Lata mojego dzieciństwa były beztroskie. Robiłem tak naprawdę, co chciałem. Na wszystko mogłem sobie pozwolić i nigdy nie musiałem rezygnować z realizacji tego, o czym pomyślałem. Kiedy ojca wysłano na front, było jeszcze lepiej, bo nikt nie ustalał mi zasad i nie musiałem nikogo słuchać. Byłem wolny jak ptak. Gdy byłem w gimnazjum pokłóciłem się z dyrektorem i wyrzucono mnie. Tak zakończyła się moja edukacja. Zacząłem przyjaźnić się z rewolucjonistami. Wydawało mi się wtedy, że rewolucja jest czymś dobrym, postrzegałem ja jako wyższą potrzebę. Zgadzałem się z hasłami komunistów, ich idee wydawały mi się jak najbardziej rozsądne. Nie rozumiałem tylko, czemu moja matka nie podzielała tego entuzjazmu. Znalazłem sobie cel w życiu, a ona go nie akceptowała. Wtedy nie zauważałem, że miała rację. Dziś wiem, ze to tylko dzięki niej przeżyłem w Baku. Robiła wszystko, aby mnie uchronić przed złem, do którego ja nieświadomie lgnąłem. Dbała o mnie najlepiej jak potrafiła: gotowała, biegała, załatwiała, kupowała różne rzeczy dla mnie itp. Z czasem miałem wielkie wyrzuty sumienia, że przeze mnie przyłapano ją przy schowanych oszczędnościach i kosztownościach. Chorowała i musiałam ciężko pracować. To przyczyniło się do jej szybkiej śmierci. Za późno to wszystko zrozumiałem. Jej śmierć otworzyła mi oczy. Rewolucja okazałam się jednym wielkim nieszczęściem i cierpieniem. Nic dobrego ze sobą nie przyniosła, choć tak szumnie to zapowiadano. Paradoksalnie ocalałem tylko dlatego, że byłem Polakiem. Ja, który nie wierzyłem wcale w istnienie Polski. Skierowano mnie do grzebania zwłok. Wtedy ją zobaczyłem. Była martwa. Nigdy nie zapomnę tych oczu. Do dziś mnie one prześladują. Na szczęście odnalazł mnie ojciec i razem uciekliśmy. Chciał mnie zabrać do Polski i mi ją pokazać. Opowiadał mi o występujących tam szklanych domach. Uwierzyłem w ich istnienie. Niestety ojciec nie przeżył ciężkiej podróży. Znowu zostałem sam na świecie.

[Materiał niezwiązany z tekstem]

Ltac shelf_run_inv H :=
  cbn [run_stmt shelf_server shelf_run] in H; repeat case_match; try discriminate; simplify_eq;
  repeat match goal with Hb : _ && _ = true |- _ => apply andb_true_iff in Hb as [??] end;
  repeat match goal with Hb : String.eqb _ _ = true |- _ => apply String.eqb_eq in Hb end; subst.

Lemma shelf_put (d : Shelf) child s : (put_part (relation_of child) s d).1 = d.1.
Proof. unfold put_part. by case_match. Qed.

#[local] Instance shelf_keys : KeyServer.
Proof.
  split.
  - intros d q. rewrite shelf_reading. case_match; [|constructor]. unfold shelf_table. destruct d.1; cbn; repeat constructor; set_solver.
  - intros d q p [-> Hp]%shelf_part_of. unfold shelf_parts in Hp. set_unfold. destruct Hp as [->|[->|[]]]; done.
  - intros d q p p' child [-> Hp]%shelf_part_of [_ Hp']%shelf_part_of _ [x Hx] [y Hy].
    apply elem_of_cons in Hp as [->|Hp]; [|apply list_elem_of_singleton in Hp as ->];
      (apply elem_of_cons in Hp' as [->|Hp']; [|apply list_elem_of_singleton in Hp' as ->]);
      apply shelf_index in Hx as [-> _], Hy as [? _]; done.
  - intros d q p n x name [-> Hp]%shelf_part_of Hx Ha _.
    assert (exists rel child s, p = shelf_part rel child s) as (rel & child & s & ->).
    { apply elem_of_cons in Hp as [->|Hp]; [|apply list_elem_of_singleton in Hp as ->]; eauto. }
    apply shelf_index in Hx as [_ Hx]. destruct s; cbn in Hx; simplify_eq; done.
  - intros s q d d' Hs Hr. destruct s; try done; by injection Hr as ->.
  - intros primary columns q name [there parts] d' Hr. destruct primary.
    { exfalso. shelf_run_inv Hr. done. }
    shelf_run_inv Hr. rewrite !shelf_reading. change (String.eqb "app.orders" "app.orders") with true. cbv zeta.
    destruct there; [done|]. unfold shelf_table. cbn [fst snd]. split; [split_and!; [done..|eauto]|]. split; [done|]. split.
    + exists (key_constraint "u"). done.
    + exists (parent_index (true, parts)). split; [done|]. intros _. cbn [i_is_valid parent_index]. by apply negb_true_iff.
  - intros child rel tail q d d' Hr Hq. shelf_run_inv Hr.
    edestruct (shelf_moved child (fun _ => Some fresh_index) NoIndex Built d q) as [Hm Hi]; [done..|]. by split; [|apply Hi].
  - intros child rel tail q d p [-> Hp]%shelf_part_of Hrel [x Hx].
    apply elem_of_cons in Hp as [->|Hp]; [|apply list_elem_of_singleton in Hp as ->]; cbn in Hrel; subst rel;
      apply shelf_index in Hx as [-> Hx]; destruct d as [? [[] []]]; done.
  - intros child rel q d d' (-> & Hn & ->) Hq.
    edestruct (shelf_moved child (fun _ => Some broken_index) NoIndex LeftInvalid d q) as [Hm Hi]; [done..|]. by split; [|apply Hi].
  - intros schema child rel q d d' Hr [-> ->]%shelf_index_of. shelf_run_inv Hr.
    edestruct (shelf_moved child (fun _ => None) LeftInvalid NoIndex d "app.orders") as [Hm Hi]; [done..|]. by split; [|apply Hi].
  - intros rel child words q d d' Hr Hq. shelf_run_inv Hr.
    edestruct (shelf_moved child (fmap as_constraint) Built Adopted d q) as [Hm Hi]; [done..|]. by split; [|apply Hi].
  - intros name schema child rel q d d' Hr [-> ->]%shelf_index_of. shelf_run_inv Hr.
    edestruct (shelf_moved child (fmap (as_part_of "orders_key")) Adopted Attached d "app.orders") as [Hm _]; [done..|].
    split; [done|]. rewrite shelf_reading. change (String.eqb "app.orders" "app.orders") with true. cbv iota.
    unfold shelf_table. rewrite shelf_put. destruct d as [[] ?]; [|done]. cbn [fst].
    eexists. split; [apply lookup_singleton_eq|]. apply shelf_attached.
Qed.

(** ** A unique constraint stopped in the middle *)
Definition unique_intent : Intent :=
  demo_intent kAddUniqueConstraint "add_unique_constraint" 0 [("name", JStr "orders_key"); ("columns", JArr [JStr "total"])].

Definition shelf_start : db := (false, (NoIndex, LeftInvalid)).

Lemma shelf_ready : ready false "orders_key" ["total"] (shelf_table shelf_start).
Proof.
  split_and!; try done.
  - repeat constructor. exists (plain_column "numeric" false). by split.
  - constructor; [split_and!; [done|vm_compute; lia|done]|]. constructor; [split_and!; [done|vm_compute; lia|done]|done].
Qed.

Lemma shelf_ours : ours "orders_key" (shelf_table shelf_start).
Proof.
  intros p n x Hp Hx Ha. apply elem_of_cons in Hp as [->|Hp]; [|apply list_elem_of_singleton in Hp as ->];
    by apply shelf_index in Hx as [-> _].
Qed.

(** [partitioned_key_resumes] on a job that stopped after the first partition: the
    second, whose index an earlier build left INVALID, is all that is left, and it is
    after the build has failed again. *)
Lemma partitioned_key_resumes_witness :
  let plan d := to_run (@plan_unique_like no_vendors unique_intent (observe d)) in
  let tail := " (" +:+ quoted_list ["total"] +:+ ")" in
  let left :=
    [[DropIndex true "app" "orders_2_orders_key"; CreateIndex true true false "orders_2_orders_key" "app.orders_2" tail];
     [LockTable "app.orders_2"; AddKeyUsing "app.orders_2" "orders_2_orders_key" "UNIQUE" "orders_2_orders_key"];
     [AttachIndexOf "app" "orders_key" "app" "orders_2_orders_key"]] in
  exists d' d1 d2, run_steps (take 4 (plan shelf_start)) shelf_start = Some d' /\ plan d' = left
    /\ run_stmts [DropIndex true "app" "orders_2_orders_key"] d' = Some d1
    /\ failed_build "orders_2_orders_key" "app.orders_2" d1 d2 /\ plan d2 = left.
Proof.
  intros plan tail left.
  pose proof (@partitioned_key_resumes no_vendors shelf_server shelf_failures shelf_keys unique_intent shelf_start eq_refl
    shelf_ready shelf_ours eq_refl (ltac:(done))) as (_ & _ & Hresume).
  exists (true, (Attached, LeftInvalid)), (true, (Attached, NoIndex)), (true, (Attached, LeftInvalid)).
  assert (run_steps (take 4 (plan shelf_start)) shelf_start = Some (true, (Attached, LeftInvalid))) as Hr by (vm_compute; reflexivity).
  assert (drop 4 (plan shelf_start) = left) as Hd by (vm_compute; reflexivity).
  destruct (Hresume 4%nat (true, (Attached, LeftInvalid)) Hr) as [Hplan Hfail].
  assert (run_stmts [DropIndex true "app" "orders_2_orders_key"] (true, (Attached, LeftInvalid)) = Some (true, (Attached, NoIndex)))
    as Hdrop by reflexivity.
  assert (failed_build "orders_2_orders_key" "app.orders_2" (true, (Attached, NoIndex)) (true, (Attached, LeftInvalid))) as Hf
    by (split; [|split]; reflexivity).
  split; [exact Hr|]. split; [rewrite <- Hd; exact Hplan|]. split; [exact Hdrop|]. split; [exact Hf|].
  exact (Hfail [DropIndex true "app" "orders_2_orders_key"] "orders_2_orders_key" "app.orders_2" tail (tl left) _ _ Hd Hdrop Hf).
Defined.

(** ** Readings the recipes do not expect *)

(** A partition created while the recipe was stopped has the constraint from its
    parent, under an index of the server's naming. The recipe looks for its own name
    only: it would build a second index there, make it a second constraint and attach
    it where one is attached already. *)
Lemma partition_made_meanwhile_is_built_again i primary name cols total n p x other :
  pt_indexes p = {[other := x]} -> px_attached x = Some name -> other <> partition_index_name (pt_relation p) name ->
  length (part_steps i primary name cols total n (key_part name p)) = 3%nat.
Proof.
  intros Hp _ Hne. unfold part_steps, built, adopted, attached_as. cbn [key_part kp_index].
  by rewrite Hp, lookup_singleton_ne.
Qed.

(** An index of more columns than its key is taken to back a constraint over all of
    them, and one that backs a constraint already to back another. *)
Lemma adopted_index_is_not_looked_into :
  let ix := {| i_is_valid := true; i_is_unique := true; i_constraint_backed := true; i_leading_column := "id";
               i_columns := ["id"; "total"]; i_key_column_count := Some 1%nat; i_column_order := ["asc nulls last"];
               i_column_opclasses := [""]; i_method := "btree"; i_predicate := ""; i_options := Some [];
               i_has_expressions := false; i_is_primary := true; i_says_columns := true;
               i_definition := "CREATE UNIQUE INDEX orders_pkey ON app.orders USING btree (id) INCLUDE (total)" |} in
  backing_index (with_indexes {["orders_pkey" := ix]} (demo_table "table" [])) ["id"; "total"] = Some "orders_pkey".
Proof. vm_compute. reflexivity. Qed.

(** ** An exclusion constraint stopped after its first partition *)
Definition exclusion_intent : Intent :=
  demo_intent kAddExclusionConstraint "add_exclusion_constraint" 0
    [("name", JStr "orders_x"); ("elements", JArr [JObj [("column", JStr "total"); ("with", JStr "=")]])].

(** The partition before its constraint is added, and after. *)
Definition exclusion_part (added : bool) : PartObs :=
  {| pt_relation := "app.orders_1"; pt_partitioned := false;
     pt_indexes := if added then {["orders_1_orders_x" := part_index_reading true false [("orders_1_orders_x", "x")] None]} else ∅ |}.

Definition exclusion_table (added : bool) : TableObs :=
  let t := with_partition_parts [exclusion_part added] (demo_table "partitioned_table" ["app.orders_1"]) in
  if added then with_constraints {["orders_x" := key_constraint "x"]} (with_indexes {["orders_x" := parent_index (true, (NoIndex, NoIndex))]} t)
  else t.

(** [exclusion_recipe_does_not_resume], and the plan it follows on. *)
Lemma exclusion_recipe_does_not_resume_witness :
  let plan added := @plan_add_exclusion_constraint no_vendors exclusion_intent (demo_obs (exclusion_table added)) in
  (exists clause, to_run (plan false)
     = [[LockOnly "app.orders"; AddKey true "app.orders" "orders_x" clause];
        [LockTable "app.orders_1"; AddKey false "app.orders_1" "orders_1_orders_x" clause];
        [AttachIndexOf "app" "orders_x" "app" "orders_1_orders_x"]])
  /\ e_conflicts (plan true) <> [] /\ statements (plan true) = [].
Proof.
  intros plan. split.
  - exists (lb_clause (exclusion_build exclusion_intent)). vm_compute. reflexivity.
  - apply (@exclusion_recipe_does_not_resume no_vendors exclusion_intent (demo_obs (exclusion_table true)) (exclusion_part true)
             (key_constraint "x") (parent_index (true, (NoIndex, NoIndex))) true false None); try reflexivity.
    vm_compute. by left.
Defined.
Fixpoint check_elsewhere (l : list (Z * json)) (d : DryRun) (w : W) : DryRun * W :=
  match l with
  | [] => (d, w)
  | e :: rest => let '(ps, w') := rehearse_elsewhere e w in check_elsewhere rest (found_elsewhere ps d) w'
  end.

Definition ran (b : bool) (why : string) (d : DryRun) : DryRun :=
  {| dr_ran := b; dr_weak_verification := dr_weak_verification d; dr_problems := dr_problems d;
     dr_unverified_steps := dr_unverified_steps d; dr_skipped_reason := why; dr_timed_out_at := dr_timed_out_at d;
     dr_lock_unavailable_at := dr_lock_unavailable_at d; dr_depends_on_skipped := dr_depends_on_skipped d;
     dr_definition_checked := dr_definition_checked d |}.

(** [Catalog::dry_run]: whatever happens, what was tried is rolled back. *)
Definition dry_run (server_version : Z) (steps : list RehearsalStep) : Call W DryRun := fun w =>
  match begin_rehearsal w with
  | (Some why, w') => (inl (ran false ("could not open a dry-run transaction: " +:+ why) no_dry_run), w')
  | (None, w') =>
      match rehearse_steps server_version steps (ran true "" no_dry_run) false w' with
      | (inl (_, l), w'') => (inl (lp_found l), roll_back w'')
      | (inr e, w'') => (inr (FromServer e), roll_back w'')
      end
  end.

Definition rehearse_plan (server_version : Z) (p : Plan) : Call W DryRun :=
  d ← dry_run server_version (rehearsal_inputs p false);
  let d := note_not_run p false d in
  if dr_ran d then does (check_elsewhere (elsewhere p false) d) else mret d.

(** ** planMigration *)
Inductive PlanRefusal : Type :=
  | NeedsSpec
  | SpecRefused (e : spec_error)
  | TrustRefused (g : GateAnswer).
(* ===== verification/AlterFacts.v ===== *)
(** * AlterFacts: objects changed in place, and where the change is not what was asked

    An intent that renames an object and changes more of it names the object by its old
    name throughout, so that it is never applied; a condition that is met early hides
    the rest of the intent. Which statements on a subscription PostgreSQL refuses inside a
    transaction block, as it documents, and which steps the planner puts outside one. The
    statements chosen for each token type of a text search configuration are ones the
    server accepts, leave the mapping of the specification, and are not chosen again. *)
From S2P Require Import Prelude Json Canonical Spec Quote RowSql Plan Planner Indexes RowPlan Dml AddColumn Views Tables Objects Security Replication Alter Physical Extras Intents Migration MigrationFacts MigrationRuns TableFacts TextSearch.

(** ** Objects known by name

    What PostgreSQL documents of ALTER: it fails where no object has the name it is
    given, and a rename that succeeds leaves none of the old name (to the name it has
    an object is not renamed). A statement may fail for any other reason. *)
Class NamedServer : Type := {
  objects : Type;
  named : string -> string -> objects -> Prop;   (** An object of a type and a name. *)
  alter : Stmt -> objects -> option objects;
  missing_fails : forall what target c d, ~ named what target d -> alter (AlterNamed what target c) d = None;
  renamed_away : forall what target to d d', alter (AlterNamed what target (RenameTo to)) d = Some d' -> ~ named what target d';
}.

Fixpoint alter_all `{NamedServer} (sql : list Stmt) (d : objects) : option objects :=
  match sql with
  | [] => Some d
  | q :: rest => d' ← alter q d; alter_all rest d'
  end.

Definition moves (c : NamedChange) : bool := match c with RenameTo _ | SetSchema _ => true | _ => false end.

(** Whether a change that moves the object is followed by another. *)
Fixpoint moves_early (cs : list NamedChange) : bool :=
  match cs with
  | [] => false
  | c :: rest => match rest with [] => false | _ => moves c || moves_early rest end
  end.

Lemma early_move cs before c after :
  moves_early cs = false -> cs = before ++ c :: after -> after <> [] -> moves c = false.
Proof.
  intros Hm -> Ha. induction before as [|b before IH].
  - cbn [app moves_early] in Hm. destruct after; [done|]. by apply orb_false_iff in Hm as [? _].
  - apply IH. cbn [app moves_early] in Hm. destruct (before ++ c :: after) eqn:He; [by destruct before|].
    by apply orb_false_iff in Hm as [_ ?].
Qed.

(** A rename with more after it, by the old name. *)
Lemma renamed_first `{NamedServer} what target to c cs d :
  alter_all (AlterNamed what target <$> RenameTo to :: c :: cs) d = None.
Proof.
  cbn [fmap list_fmap alter_all]. destruct (alter (AlterNamed what target (RenameTo to)) d) as [d'|] eqn:Ha; [|done].
  cbn [mbind option_bind]. by rewrite missing_fails by (by eapply renamed_away).
Qed.

(** ** The statements of the kinds that rename *)
Definition alter_target (i : Intent) : string :=
  match kind i with
  | kAlterSchema => quote_identifier (object_schema i)
  | kAlterFunction => function_signature i
  | kAlterObject => raw_target i
  | _ => object_qualified i
  end.

(** What else than a rename an intent of the kind may ask for. *)
Definition other_changes (k : IntentKind) : list string :=
  match k with
  | kAlterSequence => ["increment"; "restart"; "owned_by"]
  | kAlterSchema => ["owner"]
  | kAlterFunction => ["owner"; "search_path"; "volatility"]
  | kAlterView => ["owner"; "options"]
  | kAlterObject => ["owner"; "set_schema"]
  | _ => []
  end.

Definition renaming_statements (i : Intent) : list NamedChange :=
  match kind i with
  | kAlterSequence => sequence_statements i
  | kAlterSchema => schema_statements i
  | kAlterFunction => function_statements i
  | kAlterView => view_statements i
  | kAlterObject => object_statements i
  | _ => []
  end.

(** The rule of the kind. *)
Definition plan_renaming (i : Intent) (o : Observations) : option Emitted :=
  match kind i with
  | kAlterObject => fst <$> plan_final_kinds i o
  | _ => plan_alter_misc i o
  end.

Definition renaming_kind (k : IntentKind) : bool := match other_changes k with [] => false | _ => true end.

Lemma renaming_sql i o e s :
  renaming_kind (kind i) = true -> plan_renaming i o = Some e -> e_steps e = [s] -> st_action s = kApply ->
  exists what, st_sql s = AlterNamed what (alter_target i) <$> renaming_statements i.
Proof.
  unfold plan_renaming, renaming_statements, alter_target. destruct (kind i) eqn:Hk; try discriminate; intros _;
    unfold plan_alter_misc, plan_final_kinds; rewrite Hk;
    unfold plan_alter_sequence, plan_alter_schema, plan_alter_function, plan_alter_view;
    repeat (case_match; try discriminate); intros [= <-]; intros [= <-]; try discriminate; intros _; eexists; reflexivity.
Qed.

Lemma renames_early i :
  renaming_kind (kind i) = true ->
  moves_early (renaming_statements i) = contains (body i) "to" && some_of (body i) (other_changes (kind i)).
Proof.
  unfold renaming_statements. destruct (kind i); try discriminate; intros _;
    unfold sequence_statements, schema_statements, function_statements, view_statements, object_statements, given_change, some_of;
    unfold sequence_changes; cbn [other_changes existsb]; repeat case_match; try done; simplify_eq.
Qed.

(** With a new name and something else, the rename comes first. *)
Lemma rename_comes_first i :
  renaming_kind (kind i) = true -> contains (body i) "to" = true -> some_of (body i) (other_changes (kind i)) = true ->
  exists to c cs, renaming_statements i = RenameTo to :: c :: cs.
Proof.
  intros Hk Hto Ho. pose proof (renames_early i Hk) as He. rewrite Hto, Ho in He.
  assert (exists to cs, renaming_statements i = RenameTo to :: cs) as (to & cs & Hcs).
  { unfold renaming_statements in *. destruct (kind i); try discriminate;
      unfold sequence_statements, schema_statements, function_statements, view_statements, object_statements, given_change;
      rewrite Hto; eauto. }
  rewrite Hcs in He |- *. destruct cs as [|c cs]; [done|]. by exists to, c, cs.
Qed.


(** ** Changes that are not made *)

(** An extension that has the version asked for stays in its schema, whatever schema is
    asked for. *)
Lemma same_version_hides_the_schema i o :
  kind i = kAlterExtension -> texts_given i ["schema"; "name"; "table"] = true -> texts_given i ["version"] = true ->
  contains (body i) "version" = true ->
  let x := object_obs o ("extension:" +:+ object_name i) in
  ob_exists x = true -> ob_version x = Some (bstr i "version" "") ->
  exists e, plan_alter_misc i o = Some e /\ verdict e = [kSatisfied] /\ (st_sql <$> e_steps e) = [[]].
Proof.
  intros Hk Ht Hv Hc x Hx Hver. unfold plan_alter_misc, plan_alter_extension. subst x. rewrite Hk, Ht, Hx, Hv, Hc, Hver.
  cbn. rewrite String.eqb_refl. eexists. repeat split.
Qed.

(** With a check to add, nothing else of the intent is planned. *)
Lemma added_check_hides_the_rest i j o :
  contains (body i) "add_check" = true -> kind i = kAlterDomain -> kind j = kind i -> kind_name j = kind_name i ->
  contains (body j) "add_check" = true -> object_qualified j = object_qualified i ->
  texts_given i ["schema"; "name"; "table"] = texts_given j ["schema"; "name"; "table"] ->
  bstr i "add_check" "" = bstr j "add_check" "" -> bstr i "constraint_name" "" = bstr j "constraint_name" "" ->
  e_steps <$> plan_alter_misc i o = e_steps <$> plan_alter_misc j o.
Proof.
  intros Hc Hk Hkj Hn Hcj Hq Ht Ha Hcn. unfold plan_alter_misc, plan_alter_domain, add_domain_check, refuse. rewrite Hkj, Hk, Hc, Hcj, Hq, Ht, Ha, Hcn, Hn.
  by repeat case_match.
Qed.

(** Numbers are read as 32-bit integers: a restart beyond them is another number. *)
Definition restart_intent (n : Z) : Intent :=
  {| kind := kAlterSequence; kind_name := "alter_sequence"; ordinal := 0;
     body := JObj [("schema", JStr "shop"); ("name", JStr "order_id"); ("restart", JInt n)] |}.

Lemma large_restart_wraps :
  parse_alter_sequence (body (restart_intent 3000000000)) = Ok tt
  /\ sequence_statements (restart_intent 3000000000) = [ChangeTo " RESTART WITH -1294967296"].
Proof. by vm_compute. Qed.

(** ** A schema renamed and given to another owner *)
Definition schema_intent (b : list (string * json)) : Intent :=
  {| kind := kAlterSchema; kind_name := "alter_schema"; ordinal := 0; body := JObj (("schema", JStr "shop") :: b) |}.

(** The schemas there are, by their quoted names. *)
#[local] Instance schemas_server : NamedServer.
Proof.
  refine {| objects := gset string; named := fun _ target d => target ∈ d;
            alter := fun q d =>
              match q with
              | AlterNamed _ target c =>
                  if bool_decide (target ∈ d) then
                    match c with
                    | RenameTo to => if bool_decide (quote_identifier to ∈ d) then None else Some ({[quote_identifier to]} ∪ d ∖ {[target]})
                    | _ => Some d
                    end
                  else None
              | _ => None
              end |}.
  - intros what target c d Hd. by rewrite bool_decide_eq_false_2.
  - intros what target to d d'. repeat case_bool_decide; try done. intros [= <-]. set_solver.
Defined.

Definition shop_obs : Observations :=
  with_objects {["schema:shop" := {| ob_exists := true; ob_contains := []; ob_depended_on_by := []; ob_version := None;
    ob_available := None; ob_default_version := None; ob_type_kind := ""; ob_enum_labels := []; ob_returns := None;
    ob_created_in_spec := false; ob_text_search := no_text_search |}]} (demo_obs (demo_table "table" [])).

To, co zobaczyłem po przekroczeniu granicy zaskoczyło mnie. Nigdzie nie było szklanych domów. Wszędzie panowała okropna nędza i szarość. Udałem się do przyjaciela rodziny - Szymona Gajowca. Wiedziałem, że dawniej kochał on moją matkę. W czasie pobytu w Polsce bardzo mi pomógł. Studiowałem medycynę. Potem brałem udział w wojnie i walczyłem o Polskę. Wtedy to poznałem mojego przyjaciela Hipolita Wielosławskiego. Gdy skończyły się walki, zaprosił mnie do swojego rodzinnego dworku w Nawłoci. Dziwiło mnie trochę beztroskie życie, jakie tam prowadzono. Całe dnie spędzano na jedzeniu, piciu i spaniu. Im dłużej tam przebywałem, tym coraz bardziej mi się ono podobało, mimo iż wiedziałem, że na nasze rozrywki pracują chłopi. Muszę to przyznać - w Nawłoci czułem się bardzo dobrze. Kochały się we mnie aż trzy kobiety, czegoż więc można chcieć więcej? Powinienem chyba wspomnieć o tym, iż wiem, że to Wanda otruła Karolinę, bo była tak zazdrosna o mnie. Dla mnie jednak liczyła się tylko Laura. Nasze spotkania były jednak potajemne, gdyż Laura była zaręczona z tym beznadziejnym Barwickim, a raczej z jego pieniędzmi, bo o nie jej głównie chodziło. Zawsze mówiła, że tylko mnie kocha. Wszystko zepsułem, gdy Barwicki nas nakrył w Leńcu. Wtedy to uderzyłem nie tylko jego, ale także Laurę. Musiałem się wynieść z Nawłoci. Pomieszkałem trochę w Chłodku, obserwując życie tamtejszych chłopów, i wróciłem do Warszawy, gdzie kontynuowałem przerwane studia.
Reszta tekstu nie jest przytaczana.